Can someone tell me how I can convert a music track from a CD to a midi file for uploading to my personal website? Do I also need to get permission for the author of the CD before doing so?

I have to admit I don't know anything about HTML....this is my first site (free at bravenet) and is really a tame website. But if possible I would like to be able to convert a track where I can upload.

I have WinXP and Windows Media Player, but if I can convert in the media player I haven't figured out how to do so yet.

One last question....is a midi the same format as MP3?

Thank you so much for your time! And yes I have added a link to this site on my website!  Moonifa


----------



## cnelson04 (Dec 29, 2003)

hey, you could jusr download a program to do it for you from www.download.com or, seach google for music track converter. You MUST have premission from the auther to upload on your site. Also i see your useing a freehost bravenet, so make sure you allowed to upload music files some free hosts don't allow this. and about the midi and mp3 i'm not sure. hope that helped. -cnelson


----------



## deniselngbch (Feb 20, 2005)

I had the same problem....found a nifty little trial version of a program called TS-AudioToMIDI 3.30....you might try a search for it. Also, there are millions of midi's out there, might you tell the name of the song you are trying to find in midi format? The artist too. Might save you time. 

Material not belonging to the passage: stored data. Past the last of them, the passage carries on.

(* ===== verification/LockSpec.v ===== *)
(** Locks exclude each other's holders, and what is done under one lock is done at
    once: the ground on which the other files treat a method as one step. *)
From S2P Require Import Prelude Thread.
From stdpp Require Import gmap.

(** ** What a lock promises *)

(** Who holds a lock, and by which method it was taken. *)
Notation holds := (list (mode * nat)).
Definition exclusive (m : mode) : bool := match m with Rd => false | _ => true end.
Definition compatible (m : mode) (h : holds) : Prop :=
  if exclusive m then h = [] else Forall (λ x, exclusive x.1 = false) h.
(** One holder, or readers only. *)
Definition valid (h : holds) : Prop := (length h ≤ 1)%nat ∨ Forall (λ x, exclusive x.1 = false) h.

(** A lock represents its holders: it is taken only when they allow it, a thread waits
    only when there are some, and a holder can give it back.  [uses] are the methods
    the lock has. *)
Class LockLaws (L : Type) `{Lockable L} (uses : mode → Prop) := {
  rep : L → holds → Prop;
  rep_perm l h h' : h ≡ₚ h' → rep l h → rep l h';
  rep_create : rep create [];
  rep_taken l h m t l' : uses m → rep l h → attempt m t l = (true, l') → compatible m h ∧ rep l' ((m, t) :: h);
  rep_waits l h m t l' : uses m → rep l h → attempt m t l = (false, l') → h ≠ [] ∧ rep l' h;
  rep_given l h m t : rep l ((m, t) :: h) → ∃ l', give t l = Some l' ∧ rep l' h;
}.

(** A lock with one owner: what pthread documents for its mutexes and spin locks. *)
Record OwnerLaws {A} (init : A) (lock : nat → A → bool * A) (unlock : nat → A → option A) := {
  own : A → option nat → Prop;
  own_init : own init None;
  own_free a t : own a None → ∃ a', lock t a = (true, a') ∧ own a' (Some t);
  own_held a t u : own a (Some u) → ∃ a', lock t a = (false, a') ∧ own a' (Some u);
  own_unlock a t : own a (Some t) → ∃ a', unlock t a = Some a' ∧ own a' None;
}.
Class MutexLaws (MX : Type) `{PthreadMutex MX} :=
  mutex_laws : OwnerLaws pthread_mutex_init pthread_mutex_lock pthread_mutex_unlock.
Class SpinLaws (SP : Type) `{PthreadSpin SP} :=
  spin_laws : OwnerLaws pthread_spin_init pthread_spin_lock pthread_spin_unlock.
(** What it documents for read-write locks. *)
Class RwlockLaws (RW : Type) `{PthreadRwlock RW} :=
  rwlock_laws : @LockLaws RW RWMutex.lockable (λ m, m ≠ Plain).

Lemma owner_lock_laws `{Lockable L} : OwnerLaws create (attempt Plain) give → LockLaws L (eq Plain).
Proof.
  intros [own Hi Hf Hh Hu].
  refine {| rep l h := ∃ o, own l o ∧ h = match o with Some t => [(Plain, t)] | None => [] end |}.
  - intros l h h' Hp (o&Ho&->). exists o. split; [done|].
    symmetry. destruct o; [by apply Permutation_singleton_l|by apply Permutation_nil_l].
  - by exists None.
  - intros l h m t l' <- (o&Ho&->) E. destruct o as [u|].
    + destruct (Hh l t u Ho) as (a&E'&_). congruence.
    + destruct (Hf l t Ho) as (a&E'&Ha). rewrite E' in E. injection E as <-. split; [done|]. by exists (Some t).
  - intros l h m t l' <- (o&Ho&->) E. destruct o as [u|].
    + destruct (Hh l t u Ho) as (a&E'&Ha). rewrite E' in E. injection E as <-. split; [done|]. by exists (Some u).
    + destruct (Hf l t Ho) as (a&E'&_). congruence.
  - intros l h m t (o&Ho&E). destruct o as [u|]; [|done]. injection E as -> -> ->.
    destruct (Hu l u Ho) as (a&E'&Ha). exists a. split; [done|]. by exists None.
Defined.
#[export] Instance Mutex_laws `{PthreadMutex MX} (HM : MutexLaws MX) : @LockLaws MX Mutex.lockable (eq Plain).
Proof. apply owner_lock_laws, HM. Defined.
#[export] Instance Spinlock_laws `{PthreadSpin SP} (HS : SpinLaws SP) : @LockLaws SP Spinlock.lockable (eq Plain).
Proof. apply owner_lock_laws, HS. Defined.
#[export] Instance RWMutex_laws `{PthreadRwlock RW} (HR : RwlockLaws RW) : @LockLaws RW RWMutex.lockable (λ m, m ≠ Plain) := HR.
(** The lock of the program itself: the flag is set while there is an owner. *)
Lemma CASLock_owner : OwnerLaws CASLock.CASLock_new CASLock.lock CASLock.unlock.
Proof.
  refine {| own a o := a = bool_decide (is_Some o) |}.
  - done.
  - intros a t ->. by exists true.
  - intros a t u ->. by exists true.
  - intros a t _. by exists false.
Defined.
#[export] Instance CASLock_laws : @LockLaws bool CASLock.lockable (eq Plain).
Proof. apply owner_lock_laws, CASLock_owner. Defined.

Midi and MP3 are very different formats.....midi is widely used for websites because it's not true recorded music and is small so there is no long wait for a page to load the sound. MP3 on the other hand is full stereo recording. Hope that helps....will look for another post with the name of the song you are seeking.


----------



## eyal_p (Dec 17, 2004)

program:
http://widisoft.com/english/download.html


----------



## jd_957 (Dec 30, 2004)

hmmmmm.....p2p sharing.

http://www.techguy.org/rules.html

P2P Instructions - The purpose of P2P is to illegally trade copyrighted material. We do not support the use of P2P networks and any threads requesting help for them will be closed. This includes Kazaa, Bearshare, and the like. If you're interested in the topic, you are free to discuss it on our site (and please visit StealingIsIllegal.com), but information on how to use them will not be provided.


----------



## tdi_veedub (Jan 29, 2004)

> If you're interested in the topic, you are free to discuss it on our site (and please visit StealingIsIllegal.com)


Bye the way, it's not theft, it's copyright infringement. Theft is a physical loss of a tangeable asset. The copyright holders still own the master recordings, therefore they are not stolen.


----------



## TraVelSonic (Mar 1, 2005)

I am new here, I have sen the stealingisillegal.com website, even though I disagree with it in some cases.

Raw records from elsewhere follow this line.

(* ===== verification/ThreadSpec.v ===== *)
(** The constructor of a thread returns when the new thread has taken what it needs
    out of the object: from then on the object may go. *)
From stdpp Require Import gmap strings.
From S2P Require Import Prelude Thread.

Local Open Scope string_scope.

(** What POSIX documents for a semaphore that stands for a number, when no signal
    interrupts the wait. *)
Class SemLaws (SE : Type) `{PosixSem SE} := {
  sem_rep : SE → nat → Prop;
  sem_init_0 : ∃ s, sem_init 0 = Some s ∧ sem_rep s 0;
  sem_wait_0 s : sem_rep s 0 → ∃ s', sem_wait s = Waits s' ∧ sem_rep s' 0;
  sem_wait_S s n : sem_rep s (S n) → ∃ s', sem_wait s = Got s' ∧ sem_rep s' n;
  sem_post_0 s : sem_rep s 0 → ∃ s', sem_post s = Some s' ∧ sem_rep s' 1;
}.

Section spec.
Context `{HSE : PosixSem SE} `{!SemLaws SE} {CB : Type} (gettid : nat → Z).
Notation world := (World (SE := SE) (CB := CB)).
Notation thread := (Thread (SE := SE) (CB := CB)).
Notation os_thread := (OsThread (CB := CB)).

> P2P Instructions - The purpose of P2P is to illegally trade copyrighted material


While that is what is mostly done with file-sharing programs, it is *not* the only use for them, and I hate how people claim that this is the only use. I agree though that copyright infringement isn't right, but file-sharing programs can have legitimate uses, a point that has been recognized by some, many in fact.


----------



## ~Candy~ (Jan 27, 2001)

Yep, I've seen many people share legitimate files via Kazaa 

I have some swamp land for sale if you're interested  Only under water for 'part' of the year 


Oh, and by the way, the owner of this site also owns the site you made reference to. You think you might change his opinions?


----------



## moonifa (Nov 16, 2002)

I swear I didn't mean to start such a controversy LOL. I should have added that I prefer acappella Christian music. I have a lot of their recordings and I have emailed them asking for permission to use their music and I also provided them with alink to my personal website so they could check me out.

I am very old fashioned in my views, and I believe a "laborer is worthy of his wages". Any artist works hard to acheive what he has and I would never want to stand on judgement day and have to answer why as a so-called Christian I stole from another person.

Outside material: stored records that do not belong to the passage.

Lemma next_of_cur nodes p q :
  p < b * length nodes → q = (p / b + 1) * b → 
  (if decide (S (p / b) < length nodes) then Some (S (p / b)) else None)
  = cur_of b (b * length nodes) q.
Proof.
  intros Hp ->. unfold cur_of. rewrite Nat.div_mul by lia.
  repeat case_decide; f_equal; nia.
Qed.

End chain.

(** A position inside its node after [n] more bytes. *)
Lemma div_same b p n : p mod b + n < b → (p + n) / b = p / b.
Proof.
  intros. symmetry. apply (Nat.div_unique _ _ _ (p mod b + n)); [lia|].
  rewrite (Nat.div_mod_eq p b) at 1. lia.
Qed.
Lemma div_mod_mul b p : p = p / b * b + p mod b.
Proof. rewrite (Nat.div_mod_eq p b) at 1. lia. Qed.
Lemma mod_node_end b p : ((p / b + 1) * b) mod b = 0.
Proof. apply Nat.Div0.mod_mul. Qed.

Ltac dm p b := pose proof (div_mod_mul b p); pose proof (Nat.mod_upper_bound p b).

(** ** The cursor loops *)

(** [ba] after the cursor moved to [p] over the chain [nodes]. *)
Definition at_pos (ba : ByteArray) (nodes : list (list byte)) (p : nat) : ByteArray :=
  mkByteArray (m_baseSize ba) p (m_capacity ba) (m_size ba) (m_endian ba) nodes
    (cur_of (m_baseSize ba) (m_capacity ba) p).

(** The cursor is inside the chain. *)
Record inside (ba : ByteArray) : Prop := {
  inside_shape : shape ba;
  inside_pos : m_position ba < m_capacity ba;
  inside_cur : m_cur ba = Some (m_position ba / m_baseSize ba);
}.

Lemma inside_node ba :
  inside ba → ∃ nd, m_nodes ba !! (m_position ba / m_baseSize ba) = Some nd ∧
                    length nd = m_baseSize ba ∧
                    cur_node ba = Ok (m_position ba / m_baseSize ba, nd) ba.
Proof.
  intros [[? ? HF Hc] Hp Hcur]. rewrite Hc in Hp.
  destruct (chain_lookup_lt _ ltac:(done) (m_nodes ba) _ Hp) as [nd Hnd].
  exists nd. split; [done|]. split; [by eapply Forall_lookup_1 in HF|].
  unfold cur_node. by rewrite Hcur, Hnd.
Qed.

Lemma cur_of_inside b cap p : p < cap → cur_of b cap p = Some (p / b).
Proof. intros. unfold cur_of. by rewrite decide_True. Qed.

Lemma at_pos_inside ba nodes p :
  inside ba → p < m_capacity ba →
  Forall (λ nd, length nd = m_baseSize ba) nodes → length nodes = length (m_nodes ba) →
  inside (at_pos ba nodes p).
Proof.
  intros [[Hb Hr HF Hc] Hp Hcur] Hlt HF' Hl. split; simpl; [|done|by apply cur_of_inside].
  split; simpl; [done| |done|by rewrite Hl].
  intros ->. by destruct (m_nodes ba).
Qed.

(** One turn that ends inside the current node, or exactly at its end. *)
Lemma step_within ba nodes n nd :
  inside ba → m_position ba mod m_baseSize ba + n ≤ m_baseSize ba →
  length nodes = length (m_nodes ba) → length nd = m_baseSize ba →
  let ba1 := if decide (length (A:=byte) nd = m_position ba mod m_baseSize ba + n)
     then set_cur_field (next_of nodes (m_position ba / m_baseSize ba)) (set_nodes_field nodes ba)
     else set_nodes_field nodes ba in
  set_position_field (m_position ba1 + n) ba1 = at_pos ba nodes (m_position ba + n).
Proof.
  intros [[Hb Hr HF Hc] Hp Hcur] Hn Hl Hnd. unfold at_pos. rewrite Hnd. rewrite Hc in Hp |- *.
  dm (m_position ba) (m_baseSize ba).
  case_decide as E; unfold set_position_field, set_cur_field, set_nodes_field; simpl; f_equal; try done.
  - unfold next_of. rewrite Hl. apply next_of_cur; [lia|lia|nia].
  - rewrite Hcur. unfold cur_of.
    assert ((m_position ba + n) / m_baseSize ba = m_position ba / m_baseSize ba) as Hd
      by (apply div_same; lia).
    rewrite decide_True; [by rewrite Hd|].
    pose proof (Nat.Div0.div_lt_upper_bound (m_position ba) (m_baseSize ba) (length (m_nodes ba)) Hp). nia.
Qed.

(** One turn that fills up the current node. *)
Lemma step_across ba nodes :
  inside ba → length nodes = length (m_nodes ba) →
  let n := m_baseSize ba - m_position ba mod m_baseSize ba in
  set_cur_field (next_of nodes (m_position ba / m_baseSize ba))
    (set_position_field (m_position ba + n) (set_nodes_field nodes ba))
  = at_pos ba nodes (m_position ba + n) ∧
  (m_position ba + n) mod m_baseSize ba = 0 ∧
  (m_position ba + n) / m_baseSize ba = S (m_position ba / m_baseSize ba).
Proof.
  intros [[Hb Hr HF Hc] Hp Hcur] Hl n. rewrite Hc in Hp.
  dm (m_position ba) (m_baseSize ba).
  assert (m_position ba + n = (m_position ba / m_baseSize ba + 1) * m_baseSize ba) as Hq
    by (unfold n; nia).
  split; [|split].
  - unfold at_pos, set_cur_field, set_position_field, set_nodes_field. simpl. f_equal.
    unfold next_of. rewrite Hl, Hc. by apply next_of_cur.
  - rewrite Hq. apply mod_node_end.
  - rewrite Hq, Nat.div_mul by lia. lia.
Qed.

(** The turn's copy into the current node. *)
Lemma memcpy_to_inside ba k :
  inside ba → m_position ba mod m_baseSize ba + length k ≤ m_baseSize ba →
  ∃ nodes, 
    memcpy_to (m_position ba / m_baseSize ba) (m_position ba mod m_baseSize ba) k ba
      = Ok tt (set_nodes_field nodes ba) ∧
    concat nodes = splice (m_position ba) k (flat ba) ∧
    Forall (λ nd, length nd = m_baseSize ba) nodes ∧ length nodes = length (m_nodes ba).
Proof.
  intros Hin Hk. destruct (inside_node ba Hin) as (nd & Hnd & Hl & _).
  destruct Hin as [[Hb Hr HF Hc] Hp Hcur].
  eexists. unfold memcpy_to. rewrite Hnd, decide_True by lia.
  split; [done|]. split; [|split].
  - unfold flat. rewrite (concat_insert_splice (m_baseSize ba)) by done.
    by rewrite <-div_mod_mul by done.
  - by apply Forall_insert_splice.
  - apply length_insert.
Qed.

Lemma write_loop_spec fuel : ∀ ba buf,
  inside ba → buf ≠ [] → length (m_nodes ba) < fuel + m_position ba / m_baseSize ba + 1 →
  let p := m_position ba in
  let r := write_loop fuel (p mod m_baseSize ba) (m_baseSize ba - p mod m_baseSize ba) buf ba in
  if decide (p + length buf ≤ m_capacity ba) then
    ∃ nodes, r = Ok tt (at_pos ba nodes (p + length buf)) ∧
      concat nodes = splice p buf (flat ba) ∧
      Forall (λ nd, length nd = m_baseSize ba) nodes ∧ length nodes = length (m_nodes ba)
  else r = Undef NullDeref.
Proof.
  induction fuel as [|fuel IH]; intros ba buf Hin Hne Hf p r.
  { destruct Hin as [[Hb _ _ Hc] Hp _]. rewrite Hc in Hp.
    pose proof (Nat.Div0.div_lt_upper_bound _ _ _ Hp). lia. }
  destruct (inside_node ba Hin) as (nd & Hnd & Hl & Hcn).
  pose proof (shape_base _ (inside_shape _ Hin)) as Hb.
  pose proof (shape_cap _ (inside_shape _ Hin)) as Hc.
  pose proof (inside_pos _ Hin) as Hp. fold p in Hp.
  fold p in Hf, Hcn. dm p (m_baseSize ba).
  assert (length buf ≠ 0) as Hn0 by (by destruct buf).
  destruct (decide (length buf ≤ m_baseSize ba - p mod m_baseSize ba)) as [Hs|Hs].
  - destruct (memcpy_to_inside ba buf Hin ltac:(fold p; lia)) as (nodes & Hm & Hcat & HF & Hln).
    rewrite decide_True.
    2:{ rewrite Hc in Hp |- *. pose proof (Nat.Div0.div_lt_upper_bound _ _ _ Hp). nia. }
    exists nodes. split; [|done]. unfold r. cbn [write_loop]. cbv zeta.
    rewrite decide_False, decide_True by done. step_with Hcn. step_with Hm.
    rewrite bind_modify. unfold modify. f_equal. apply (step_within ba nodes (length buf) nd); fold p; try done; lia.
  - set (n := m_baseSize ba - p mod m_baseSize ba) in *.
    assert (length (take n buf) = n) as Hn by (rewrite length_take; lia).
    destruct (memcpy_to_inside ba (take n buf) Hin ltac:(fold p; lia)) as (nodes & Hm & Hcat & HF & Hln).
    destruct (step_across ba nodes Hin Hln) as (Hst & Hmod & Hdiv). fold p n in Hst, Hmod, Hdiv.
    assert (r = ('(_, nd') ← cur_node; write_loop fuel 0 (length nd') (drop n buf))
                  (at_pos ba nodes (p + n))) as ->.
    { unfold r. cbn [write_loop]. cbv zeta. rewrite decide_False, decide_False by done.
      step_with Hcn. step_with Hm. rewrite !bind_modify.
      cbn [m_position m_nodes set_nodes_field set_position_field]. fold p. by rewrite <-Hst. }
    destruct (decide (p + n < m_capacity ba)) as [Hlt|Hge].
    + pose proof (at_pos_inside ba nodes (p + n) Hin Hlt HF Hln) as Hin'.
      destruct (inside_node _ Hin') as (nd' & _ & Hl' & Hcn').
      rewrite (bind_ok _ _ _ _ _ Hcn'). cbv beta iota.
      assert (drop n buf ≠ []) as Hd
        by (intros E%(f_equal length); rewrite length_drop in E; simpl in E; lia).
      specialize (IH (at_pos ba nodes (p + n)) (drop n buf) Hin' Hd
        ltac:(cbn [at_pos m_nodes m_position m_baseSize]; rewrite Hdiv, Hln; lia)).
      cbn [at_pos m_nodes m_position m_baseSize m_capacity m_endian m_size] in IH. cbv zeta in IH.
      rewrite Hmod, Nat.sub_0_r in IH. cbn [at_pos m_baseSize] in Hl'. rewrite Hl'.
      rewrite length_drop in IH.
      replace (p + n + (length buf - n)) with (p + length buf) in IH by lia.
      destruct (decide (p + length buf ≤ m_capacity ba)) as [Hle|]; [|exact IH].
      destruct IH as (nodes2 & Hr & Hcat2 & HF2 & Hln2). exists nodes2.
      split; [exact Hr|]. split; [|split; [done|lia]].
      rewrite Hcat2. unfold flat; simpl. rewrite Hcat. fold p.
      rewrite <-(take_drop n buf) at 3. rewrite splice_split, Hn; [done|].
      rewrite Hn, length_drop. 
      rewrite (length_concat (m_baseSize ba)) by apply (inside_shape _ Hin). lia.
    + rewrite decide_False by lia. apply bind_undef. unfold cur_node, at_pos, cur_of; simpl.
      by rewrite decide_False.
Qed.

Lemma set_nodes_id ba : set_nodes_field (m_nodes ba) ba = ba.
Proof. by destruct ba. Qed.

But I still wonder why can't singing be converted to midi format? I simply wanted to know if this was possible on the hopes they would give their permission. I am still waiting to hear from them as it's only been a week since I emailed them. I had shelved this quest for knowledge for a while and I apologize I haven't been back here to see what had happened with my question since I originally posted it.

If you would like the link to these awesome artists and to be able to hear song clips of their music I would be happy to provide it.

And if you want to check me out further, my website is at http://moonifasgarden.bravehost.com.

Thanks to each of you for trying to help and in no way was I trying to do anything unscrupulous!


----------



## AKA Arizona (Jul 22, 2003)

I have looked at your site very nice. Can you give me an example of what you are trying to do? I have or sermons online at In his Image Radio Is that sort of what you are trying to do?


----------



## moonifa (Nov 16, 2002)

Hello and thank you for your kind words Arizona. I think we are on the same wave length. If I should receive permission from Acapella to use their songs on my website, I wonder if I can take the regular 3 or 4 MB file of a song and convert it to midi? Not everyone has high speed internet access, including myself and I would want to use the same set up I am currently using on two of my pages, where viewers have the option of playing or not playing the music. One is on my guestbook page, and one is on my journal page. 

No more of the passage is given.